Exercise data:
────────────────

(* ===== verification/MemTable.v ===== *)
(** * MemTable: the in-memory table of LevelDB

    [src/leveldb/db/memtable.h] and [src/leveldb/db/memtable.cc].  An entry is one
    buffer holding the length-prefixed internal key and the length-prefixed value;
    the buffers are the keys of a skip list ordered by their internal keys.  The
    arena that owns the buffers is not modelled.

    The main result: with the sequence numbers that writes get, a lookup at a
    snapshot returns the latest write of the key at or before the snapshot. *)

From S2P Require Import Prelude Text Doubles Coding Bloom Dbformat SkipList.

(** The [GetLengthPrefixedSlice] of [memtable.cc]: the string and what
    follows it. *)
Definition prefixed_slice (data : text) : text * text :=
  match GetVarint32Ptr data with
  | Some (len, p) => (take (Z.to_nat len) p, drop (Z.to_nat len) p)
  | None => ([], [])
  end.

(** [MemTable::KeyComparator] *)
#[export] Instance KeyComparator : Comparator text := fun a b =>
  internal_compare (prefixed_slice a).1 (prefixed_slice b).1.

Record MemTable := mkMemTable { table_ : SkipList (K := text) }.

Definition new_MemTable : MemTable := mkMemTable (new_SkipList []).

(** [EncodeKey], which the iterator uses to seek. *)
Definition EncodeKey (target : text) : text :=
  PutVarint32 [] (u32 (Z.of_nat (length target))) ++ target.

(** The buffer [MemTable::Add] builds. *)
Definition encode_entry (s : Z) (type : ValueType) (key value : text) : text :=
  let internal_key_size := Z.of_nat (length key) + 8 in
  EncodeVarint32 (u32 internal_key_size) ++ key
  ++ EncodeFixed64 (Z.lor (u64 (Z.shiftl s 8)) (type_tag type))
  ++ EncodeVarint32 (u32 (Z.of_nat (length value))) ++ value.

Definition Add (s : Z) (type : ValueType) (key value : text) (m : MemTable) : option MemTable :=
  t ← Insert (table_ m) (encode_entry s type key value); Some (mkMemTable t).

(** The outcomes of [MemTable::Get]: false, or true with a value or [NotFound]. *)
Inductive MemGet := NotInTable | Found (v : text) | Deleted.

Definition mem_Get (key : LookupKey) (m : MemTable) : option MemGet :=
  it ← Seek (table_ m) (memtable_key key);
  Some match iter_key (table_ m) it with
       | None => NotInTable
       | Some entry =>
         let '(ikey, rest) := prefixed_slice entry in
         match slice_compare (take (length ikey - 8) ikey) (lookup_user_key key) with
         | Eq =>
           let tag := tag_of ikey in
           if Z.land tag 255 =? 1 then Found (prefixed_slice rest).1
           else if Z.land tag 255 =? 0 then Deleted
           else NotInTable
         | _ => NotInTable
         end
       end.
(** Answering the first [n] calls of the queue. *)
Lemma answer_inv last0 base clean served queue db db' n st ev ei em :
  DBInv last0 base clean served queue db ev ei em ->
  writers_ db' = writers_ db -> replies db' = replies db -> versions_ db' = versions_ db ->
  imm_ db' = imm_ db -> mem_ db' = mem_ db -> log_ db' = log_ db -> logs_ db' = logs_ db ->
  snapshots_ db' = snapshots_ db -> saved_sequence_ db' = saved_sequence_ db -> tmp_batch_ db' = Clear ->
  (n <= length queue)%nat -> (phase_ok db -> entries_of (in_log db queue) = in_mem db queue) ->
  op_of <$> in_mem db queue = (if status_ok st then concat (ops_of <$> take n queue) else []) ->
  last_sequence_ db <= last_sequence_ db' ->
  last_sequence_ db' <= last_sequence_ db + lenz (concat (ops_of <$> take n queue)) ->
  Forall (fun e => e_seq e <= last_sequence_ db') (in_mem db queue) ->
  DBInv last0 base clean (served ++ take n queue) (drop n queue) (finish_write n st db')
    ev ei (em ++ in_mem db queue).
Proof.
  intros [] Ew Er Ev Ei Em Eo Es En Ea Et Hn Eil Eops Hl Hl' Hle.
  assert (in_mem (finish_write n st db') (drop n queue) = []) as Ein by done.
  assert (length served = length (replies db).*2) as Elen.
  { rewrite <- (length_fmap c_id), <- inv_replies0, !length_fmap. done. }
  assert (op_of <$> ev ++ ei ++ em ++ in_mem db queue
    = applied (served ++ take n queue) (replies (finish_write n st db')).*2) as Eall.
  { simpl. rewrite !app_assoc, <- (app_assoc ev), fmap_app, inv_ops0, Eops, Er, Ew, inv_writers0, fmap_app.
    rewrite <- applied_snoc by done. do 2 f_equal. symmetry. apply reply_parts. }
  constructor; rewrite ?Ein; simpl; rewrite ?app_nil_r; try done.
  - by rewrite Ew, inv_writers0, fmap_drop.
  - rewrite Er, Ew, inv_writers0, !fmap_app, inv_replies0. f_equal. apply reply_parts.
  - intros u s Hu Hs. unfold smallest_snapshot in *. simpl in Hs. rewrite Ev. rewrite En, Ea in Hs.
    apply inv_tables0; [done|]. destruct (snapshots_ db); lia.
  - by rewrite Ei.
  - by rewrite Em.
  - by rewrite !app_assoc, <- (app_assoc ev).
  - by rewrite !app_assoc, <- (app_assoc ev).
  - rewrite !app_assoc, <- (app_assoc ev). apply Forall_app. split; [|done].
    eapply Forall_impl; [done|]. simpl. lia.
  - rewrite fmap_app, concat_app, lenz_app. lia.
  - rewrite En. inversion_clear inv_snap0 as [|? ? Hs H0].
    apply StronglySorted_app in Hs as (Hs1 & Hs2 & _). constructor.
    + apply StronglySorted_app. split; [|split; [done|repeat constructor]].
      intros a b Ha ->%list_elem_of_singleton. specialize (Hs1 a (last_sequence_ db) Ha). etrans; [apply Hs1; set_solver|done].
    + apply Forall_app in H0 as [? _]. apply Forall_app. split; [done|]. repeat constructor. lia.
  - by rewrite Eo.
  - rewrite Ea. split; [apply inv_saved0|]. lia.
  - intros Hc. destruct (inv_files0 Hc) as (gi & gm & H1 & H2 & H3 & H4 & H5). exists gi, (gm ++ in_log db queue).
    rewrite Eo, Ei, Es. change (in_log (finish_write n st db') (drop n queue)) with (@nil (Z * list WriteOp)).
    rewrite app_nil_r, entries_of_app, H2, Eil by done. split; [done|]. split; [done|]. split; [|done].
    intros k. destruct (decide (k <= length gm)%nat) as [Hk|Hk].
    + rewrite take_app_le by done. rewrite Er, fmap_app. by apply aligned_app.
    + rewrite (take_ge (gm ++ _)), entries_of_app, H2, Eil; [by apply aligned_all|done|].
      rewrite length_app. unfold in_log. destruct (phase db); cbn [length]; lia.
Qed.

Lemma make_room_inv last0 base clean served queue db ev ei em io force allow_delay db' r f a :
  DBInv last0 base clean served queue db ev ei em -> phase db = Making f a ->
  make_room io force allow_delay db = (db', r) ->
  exists ei' em', DBInv last0 base clean served queue db' ev ei' em' /\ ei' ++ em' = ei ++ em
    /\ phase db' = Making f a /\ last_sequence_ db' = last_sequence_ db
    /\ tmp_batch_ db' = tmp_batch_ db.
Proof.
  intros Hinv Hp. unfold make_room.
  assert (forall r', (db, r') = (db', r) -> exists ei' em', DBInv last0 base clean served queue db' ev ei' em'
    /\ ei' ++ em' = ei ++ em /\ phase db' = Making f a /\ last_sequence_ db' = last_sequence_ db
    /\ tmp_batch_ db' = tmp_batch_ db) as Hsame.
  { intros r' [= <- <-]. by exists ei, em. }
  repeat (case_match; [by apply Hsame|]). intros [= <- _]. clear Hsame.
  assert (~ is_Some (imm_ db)) as Hi by (by eapply bool_decide_eq_false).
  set (db1 := if status_ok (io_close io) then db else _).
  assert (DBInv last0 base clean served queue db1 ev ei em /\ imm_ db1 = None /\ phase db1 = Making f a
    /\ last_sequence_ db1 = last_sequence_ db /\ tmp_batch_ db1 = tmp_batch_ db) as (Hinv1 & Hi1 & Hp1 & El & Et).
  { apply eq_None_not_Some in Hi. unfold db1, RecordBackgroundError. repeat case_match; try done.
    split; [|done]. by eapply quiet_step; [done..|apply Hinv]. }
  exists em, []. rewrite app_nil_r. destruct Hinv1. rewrite Hi1 in inv_imm0, inv_files0. subst ei.
  assert (in_mem db1 queue = [] /\ in_log db1 queue = []) as [Em Eo] by (unfold in_mem, in_log; by rewrite Hp1).
  rewrite Em, Eo, ?app_nil_r in *.
  split; [|by simpl]. constructor; unfold in_mem, in_log, phase_inv in *; simpl; rewrite ?Hp1, ?app_nil_r in *; try done.
  - apply new_MemTable_inv.
  - intros Hc. destruct (inv_files0 Hc) as (_ & gm & H1' & H2' & _ & -> & _). exists gm, [].
    rewrite app_nil_r in H1'. split; [by split|]. split; [done|].
    split; [|split; [by exists (log_ db1)|unfold phase_ok; simpl; by rewrite Hp1]].
    intros k. rewrite take_nil, app_nil_r. by apply aligned_all.
Qed.

Section bounded.
Context (last0 : Z) (base : text -> GetResult) (clean : bool) (served queue : list Call) (db : DBImpl)
  (ev ei em : list MemEntry).
Hypothesis Hinv : DBInv last0 base clean served queue db ev ei em.
Hypothesis Hcalls : Forall call_ok queue.
Hypothesis Hbound : last0 + lenz (concat (ops_of <$> served ++ queue)) <= kMaxSequenceNumber.

(** The numbers of a group do not run out. *)
Lemma group_bound n : lenz (concat (ops_of <$> take n queue)) <= kMaxSequenceNumber - last_sequence_ db.
Proof.
  pose proof (inv_last _ _ _ _ _ _ _ _ _ Hinv) as [_ Hl]. rewrite fmap_app, concat_app, lenz_app in Hbound.
  rewrite <- (take_drop n queue), fmap_app, concat_app, lenz_app in Hbound.
  pose proof (lenz_nonneg (concat (ops_of <$> drop n queue))). lia.
Qed.

Lemma group_writes n : Forall write_ok (concat (ops_of <$> take n queue)).
Proof.
  apply Forall_concat, Forall_fmap, Forall_take. eapply Forall_impl; [done|]. by intros c [? _].
Qed.

Lemma last_bound : 0 <= last_sequence_ db <= kMaxSequenceNumber.
Proof. pose proof (group_bound 0) as Hb. pose proof (inv_last _ _ _ _ _ _ _ _ _ Hinv) as [? _]. simpl in Hb. unfold lenz in Hb. simpl in Hb. lia. Qed.

Lemma form_group_inv c q ops f a : queue = c :: q -> c_ops c = Some ops -> phase db = Making f a ->
  DBInv last0 base clean served queue
    (form_group (foldl do_op Clear ops) (writer_of c) (writer_of <$> q) db) ev ei em.
Proof.
  intros Eq Eo Hp. pose proof last_bound as Hl. change kMaxSequenceNumber with 72057594037927935 in Hl.
  assert (ops = ops_of c) as -> by (unfold ops_of; by rewrite Eo).
  assert (tmp_batch_ db = Clear) as Et.
  { pose proof (inv_phase _ _ _ _ _ _ _ _ _ Hinv) as Hpi. unfold phase_inv in Hpi. rewrite Hp in Hpi. tauto. }
  pose proof Hcalls as Hq. rewrite Eq in Hq. apply Forall_cons in Hq as [Hc Hq].
  rewrite batch_build by apply Hc. unfold form_group. rewrite Et.
  destruct (BuildBatchGroup_spec c q Hc Hq) as (t & k & E & Hk & Hn). cbn [writer_of w_sync]. rewrite E.
  pose proof (group_bound (S k)) as Hgb. rewrite Eq in Hgb. set (gops := concat (ops_of <$> take (S k) (c :: q))) in *.
  change kMaxSequenceNumber with 72057594037927935 in Hgb. pose proof (lenz_nonneg gops).
  rewrite SetSequence_build, Count_build by done.
  assert (u64 (last_sequence_ db + 1) = last_sequence_ db + 1) as -> by (unfold u64; apply Z.mod_small; lia).
  assert (u64 (last_sequence_ db + lenz gops) = last_sequence_ db + lenz gops) as ->
    by (unfold u64; apply Z.mod_small; lia).
  eapply quiet_step; [exact Hinv|done..| | | |]; unfold in_mem, in_log, phase_inv; simpl; [by rewrite Hp..|done|].
  unfold group_inv, group_ops. simpl. rewrite Eq. fold gops. split; [simpl; lia|]. split; [done|].
  split; [done|]. split; [done|]. by intros ->.
Qed.

(** Answering the leader alone, without a group. *)
Lemma finish_alone st f a : phase db = Making f a -> queue <> [] ->
  (status_ok st = true -> forall c, head queue = Some c -> c_ops c = None) ->
  DBInv last0 base clean (served ++ take 1 queue) (drop 1 queue) (finish_write 1 st db) ev ei em.
Proof.
  intros Hp Hq Hst. assert (in_mem db queue = []) as Em by (unfold in_mem; by rewrite Hp).
  pose proof (answer_inv last0 base clean served queue db db 1 st ev ei em Hinv) as Hf.
  rewrite Em, app_nil_r in Hf. apply Hf; try done.
  - pose proof (inv_phase _ _ _ _ _ _ _ _ _ Hinv) as Hpi. unfold phase_inv in Hpi. rewrite Hp in Hpi. tauto.
  - destruct queue; [done|]. simpl. lia.
  - unfold in_log. by rewrite Hp.
  - destruct (status_ok st); [|done]. destruct queue as [|c q]; [done|]. simpl. unfold ops_of.
    by rewrite (Hst eq_refl c eq_refl).
  - pose proof (lenz_nonneg (concat (ops_of <$> take 1 queue))). lia.
Qed.

(** The log after a group was appended. *)
Lemma log_inv g log st se : phase db = Grouped g -> 0 <= block_offset_ log <= kBlockSize ->
  (clean = true -> AddRecord accelerated align [] (rep_ (g_batch g)) (log_ db) = Some (log, status_OK)
    /\ status_ok st = true) ->
  DBInv last0 base clean served queue (db <| log_ := log |> <| phase := Logged g st se |>) ev ei em.
Proof.
  intros Hp Ho Hc. pose proof (group_bound (g_writers g)) as Hgb. pose proof (group_writes (g_writers g)) as Hgw.
  destruct Hinv. assert (in_mem db queue = [] /\ in_log db queue = []) as [Em El] by (unfold in_mem, in_log; by rewrite Hp).
  rewrite Em, El in *. unfold phase_inv in inv_phase0. rewrite Hp in inv_phase0.
  constructor; unfold in_mem, in_log, phase_inv in *; simpl; try done.
  intros Ec. destruct (Hc Ec) as [Ea Est]. destruct (inv_files0 Ec) as (gi & gm & [H1 H2] & H3 & H4 & H5 & _).
  rewrite app_nil_r in H1, H2. exists gi, gm. split; [|done]. destruct inv_phase0 as (_ & Hb & Hl & _ & _). split.
  - unfold records_of. rewrite fmap_app. cbn [fmap list_fmap fst snd]. rewrite write_records_snoc.
    fold (records_of gm). rewrite H1. cbn [mbind option_bind]. by rewrite <- Hb, Ea.
  - apply Forall_app. split; [done|]. rewrite Forall_singleton. unfold group_fits. simpl. fold (group_ops g queue) in Hgb, Hgw.
    split; [done|]. split; [done|]. lia.
Qed.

────────────────

For this exercise, please output exactly the lines above starting at the line with "From S2P Require" and ending at the line with "#[export] Instance KeyComparator", ends included.

Answer to the exercise:
From S2P Require Import Prelude Text Doubles Coding Bloom Dbformat SkipList.

(** The [GetLengthPrefixedSlice] of [memtable.cc]: the string and what
    follows it. *)
Definition prefixed_slice (data : text) : text * text :=
  match GetVarint32Ptr data with
  | Some (len, p) => (take (Z.to_nat len) p, drop (Z.to_nat len) p)
  | None => ([], [])
  end.

(** [MemTable::KeyComparator] *)
#[export] Instance KeyComparator : Comparator text := fun a b =>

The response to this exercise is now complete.